Task description: Write out, from the entries below, exactly the lines that run between the lines holding "Proof. intros H1 H2. unfold small_full." and "split; [|split; [|vm_compute;", inclusive, and stop there.

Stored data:

□ □ □

(* ===== verification/VmmWitness.v ===== *)
(** Concrete address spaces, on which the theorems about [memory/vmm.c] are
    applied with the bitmap allocator as the frame allocator. *)
From S2P Require Import Prelude Machine Lock Str Interfaces Pmm PmmSpec PageTable Vmm VmmSpec VmmInit.

(** Six frames behind a direct map at [0x10000]: the bitmap in frame 0, an empty
    root table in frame 1, its [pagemap_t] in frame 2, three free frames. *)
Definition small_space : kstate :=
  KState (wr 8 (wr 1 (zeros 0x10000 (Z.to_nat 0x6000)) 0x10000 6) 0x12000 0x11000)
    {[ g_bitmap := 0x10000; g_limit := 6; g_kernel_pagemap := 0x12000 ]} [].

Lemma small_space_globals :
  gval small_space g_bitmap = 0x10000 /\ gval small_space g_limit = 6 /\ bitmap_bytes small_space = 1 /\
  gval small_space g_pmm_lock = 0 /\ gval small_space g_vmm_lock = 0.
Proof. by repeat split. Qed.

Lemma small_space_mapped a n : 0x10000 <= a -> a + n <= 0x16000 -> mapped (mem small_space) a n.
Proof. intros H1 H2. unfold small_space. cbn [mem]. apply mapped_wr, mapped_wr. intros x Hx. apply zeros_mapped. lia. Qed.

Lemma small_space_inv : pmm_inv 0x10000 small_space.
Proof.
  destruct small_space_globals as (Hb & Hl & Hbb & Hp & Hv).
  split; [split; [done|split; [by rewrite Hl|]]|lia|by rewrite Hl|by rewrite Hl|].
  - rewrite Hb, Hbb. by apply small_space_mapped.
  - intros g Hg _. rewrite Hl in Hg. split.
    + apply small_space_mapped; unfold frame_va, FRAME_SIZE; lia.
    + right. rewrite Hb, Hbb. unfold frame_va. lia.
Qed.

Lemma small_space_owned g : g = 1 \/ g = 2 -> pmm_owned 0x10000 small_space g.
Proof.
  destruct small_space_globals as (Hb & Hl & Hbb & _). intros Hg. split; [rewrite Hl; lia|]. split.
  - destruct Hg as [-> | ->]; vm_compute; reflexivity.
  - split; [apply small_space_mapped; unfold frame_va, FRAME_SIZE; lia|].
    right. rewrite Hb, Hbb. unfold frame_va. lia.
Qed.

Lemma small_space_root j : index j -> entries 0x10000 small_space 1 j = 0.
Proof.
  intros Hj. unfold entries, small_space. cbn [mem]. rewrite (rd_zero 8); [done|].
  unfold index, frame_va in *. intros x Hx. rewrite !lookup_wr_out by lia. apply zeros_byte. lia.
Qed.

Lemma small_space_tree :
  tree (pmm_owned 0x10000 small_space) (entries 0x10000 small_space) 1 /\
  forall q h, path 3 q -> walk (entries 0x10000 small_space) 1 q = Some h -> q = [].
Proof. apply empty_tree; [apply small_space_owned; by left|apply small_space_root]. Qed.

Lemma small_space_ok : space_ok 0x10000 small_space 0x12000 1.
Proof.
  destruct small_space_tree as [Ht Hw]. split; [split; [apply small_space_inv|exact Ht]| |done].
  split; [unfold small_space; cbn [mem]; apply rd_wr_same|].
  exists 2. split; [|unfold frame_va; lia]. split; [apply small_space_owned; by right|].
  intros q Hq E. pose proof (Hw q _ Hq E) as ->. discriminate E.
Qed.

Lemma small_space_free : pmm_nfree small_space = 3%nat.
Proof. vm_compute. reflexivity. Qed.

(** The tables of one page always fit. *)
Lemma small_space_cost v : (cost 0x10000 small_space 1 (dirs v) <= pmm_nfree small_space)%nat.
Proof.
  rewrite small_space_free. etrans; [apply cost_le_paths|]. etrans; [apply size_list_to_set_le|]. done.
Qed.

Lemma small_page_aligned : page_aligned 0x200000.
Proof. by unfold page_aligned. Qed.
Lemma small_flags : leaf_flags 3.
Proof. by unfold leaf_flags. Qed.

Lemma vmm_map_page_translates_witness :
  exists s', vmm_map_page 0x10000 0x12000 0x200000 0x400000 3 small_space = Ok tt s' /\
    evolves 0x10000 small_space s' 1 /\ pagemap_ok 0x10000 s' 0x12000 1 /\
    forall v', translate_of 0x10000 s' 1 v' =
      if decide (page v' = page 0x400000) then Some (0x200000 + v' mod 0x1000)
      else translate_of 0x10000 small_space 1 v'.
Proof.
  apply (vmm_map_page_translates 0x10000 small_space 0x12000 1 0x200000 0x400000 3);
    [apply small_space_ok|apply small_space_ok|apply small_space_ok|apply small_space_cost|
     apply small_page_aligned|apply small_flags].
Defined.

Lemma vmm_unmap_page_unmaps_witness :
  exists s', vmm_unmap_page 0x10000 0x12000 0x400000 small_space = Ok tt s' /\
    evolves 0x10000 small_space s' 1 /\ pagemap_ok 0x10000 s' 0x12000 1 /\
    trace s' = trace small_space ++ [EvAsm "invlpg" 0x400000] /\
    forall v', translate_of 0x10000 s' 1 v' =
      if decide (page v' = page 0x400000) then None else translate_of 0x10000 small_space 1 v'.
Proof.
  apply (vmm_unmap_page_unmaps 0x10000 small_space 0x12000 1 0x400000);
    [apply small_space_ok|apply small_space_ok|apply small_space_ok|apply small_space_cost].
Defined.

Lemma virt_to_phys_roundtrip_witness :
  exists s' s'', vmm_map_page 0x10000 0x12000 0x200000 0x400000 3 small_space = Ok tt s' /\
    virt_to_phys 0x10000 0x12000 0x400123 s' = Ok 0x200000 s'' /\
    forall w, translate_of 0x10000 s'' 1 w = translate_of 0x10000 s' 1 w.
Proof.
  apply (virt_to_phys_roundtrip 0x10000 small_space 0x12000 1 0x200000 0x400000 0x400123 3);
    [apply small_space_ok|apply small_space_ok|apply small_space_ok|apply small_space_cost|
     apply small_page_aligned|apply small_flags|reflexivity].
Defined.

Lemma vmm_map_pages_translates_witness :
  exists s', vmm_map_pages 0x10000 0x12000 0x200000 0x400000 3 2 small_space = Ok tt s' /\
    space_ok 0x10000 s' 0x12000 1 /\
    forall v', translate_of 0x10000 s' 1 v' =
      if decide (page_off 0x400000 v' < 2) then Some (0x200000 + page_off 0x400000 v' * 0x1000 + v' mod 0x1000)
      else translate_of 0x10000 small_space 1 v'.
Proof.
  apply (vmm_map_pages_translates 0x10000 small_space 0x12000 1 0x200000 0x400000 3 2);
    [apply small_space_ok|apply small_page_aligned|apply small_flags|lia|lia|].
  change (cost 0x10000 small_space 1 (page_dirs 0x400000 0 2) <= pmm_nfree small_space)%nat.
  rewrite small_space_free. etrans; [apply cost_le_paths|]. apply Nat.leb_le. vm_compute. reflexivity.
Defined.

Lemma vmm_new_pagemap_shares_witness :
  exists pm root s', vmm_new_pagemap 0x10000 small_space = Ok pm s' /\
    space_ok 0x10000 s' pm root /\ space_ok 0x10000 s' 0x12000 1 /\
    (forall v, translate_of 0x10000 s' 1 v = translate_of 0x10000 small_space 1 v) /\
    (forall v, translate_of 0x10000 s' root v =
       if decide (256 <= pml4_index v) then translate_of 0x10000 small_space 1 v else None).
Proof.
  apply (vmm_new_pagemap_shares 0x10000 small_space 0x12000 1); [apply small_space_ok|reflexivity|].
  change (2 <= pmm_nfree small_space)%nat. rewrite small_space_free. lia.
Defined.

(** The small machine with every frame in use. *)
Definition small_full : kstate :=
  KState (wr 1 (zeros 0x10000 (Z.to_nat 0x6000)) 0x10000 0xff) {[ g_bitmap := 0x10000; g_limit := 6 ]} [].

Lemma small_full_mapped a n : 0x10000 <= a -> a + n <= 0x16000 -> mapped (mem small_full) a n.
Proof. intros H1 H2. unfold small_full. cbn [mem]. apply mapped_wr. intros x Hx. apply zeros_mapped. lia. Qed.

Lemma small_full_inv : pmm_inv 0x10000 small_full /\ pmm_owned 0x10000 small_full 1 /\ pmm_nfree small_full = 0%nat.
Proof.
  assert (Hb : gval small_full g_bitmap = 0x10000) by reflexivity.
  assert (Hl : gval small_full g_limit = 6) by reflexivity.
  assert (Hbb : bitmap_bytes small_full = 1) by reflexivity.
  assert (Hm : forall g, 1 <= g < 6 -> mapped (mem small_full) (frame_va 0x10000 g) FRAME_SIZE /\ off_bitmap 0x10000 small_full g).
  { intros g Hg. split; [apply small_full_mapped; unfold frame_va, FRAME_SIZE; lia|].
    right. rewrite Hb, Hbb. unfold frame_va. lia. }
  split; [|split; [|vm_compute; reflexivity]].
  - split; [split; [done|split; [by rewrite Hl|rewrite Hb, Hbb; by apply small_full_mapped]]|
            lia|by rewrite Hl|by rewrite Hl|].
    intros g Hg _. rewrite Hl in Hg. by apply Hm.
  - split; [rewrite Hl; lia|]. split; [vm_compute; reflexivity|]. apply Hm. lia.
Qed.

Lemma get_next_level_exhausted_witness :
  get_next_level 0x10000 (frame_va 0x10000 1) 5 small_full = Halt \/
  get_next_level 0x10000 (frame_va 0x10000 1) 5 small_full = Fault.
Proof.
  apply (get_next_level_exhausted 0x10000 small_full 1 5);
    [apply small_full_inv|apply small_full_inv|unfold index; lia|vm_compute; reflexivity|apply small_full_inv].
Defined.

□ □ □

Task response:
Proof. intros H1 H2. unfold small_full. cbn [mem]. apply mapped_wr. intros x Hx. apply zeros_mapped. lia. Qed.

Lemma small_full_inv : pmm_inv 0x10000 small_full /\ pmm_owned 0x10000 small_full 1 /\ pmm_nfree small_full = 0%nat.
Proof.
  assert (Hb : gval small_full g_bitmap = 0x10000) by reflexivity.
  assert (Hl : gval small_full g_limit = 6) by reflexivity.
  assert (Hbb : bitmap_bytes small_full = 1) by reflexivity.
  assert (Hm : forall g, 1 <= g < 6 -> mapped (mem small_full) (frame_va 0x10000 g) FRAME_SIZE /\ off_bitmap 0x10000 small_full g).
  { intros g Hg. split; [apply small_full_mapped; unfold frame_va, FRAME_SIZE; lia|].
    right. rewrite Hb, Hbb. unfold frame_va. lia. }
  split; [|split; [|vm_compute; reflexivity]].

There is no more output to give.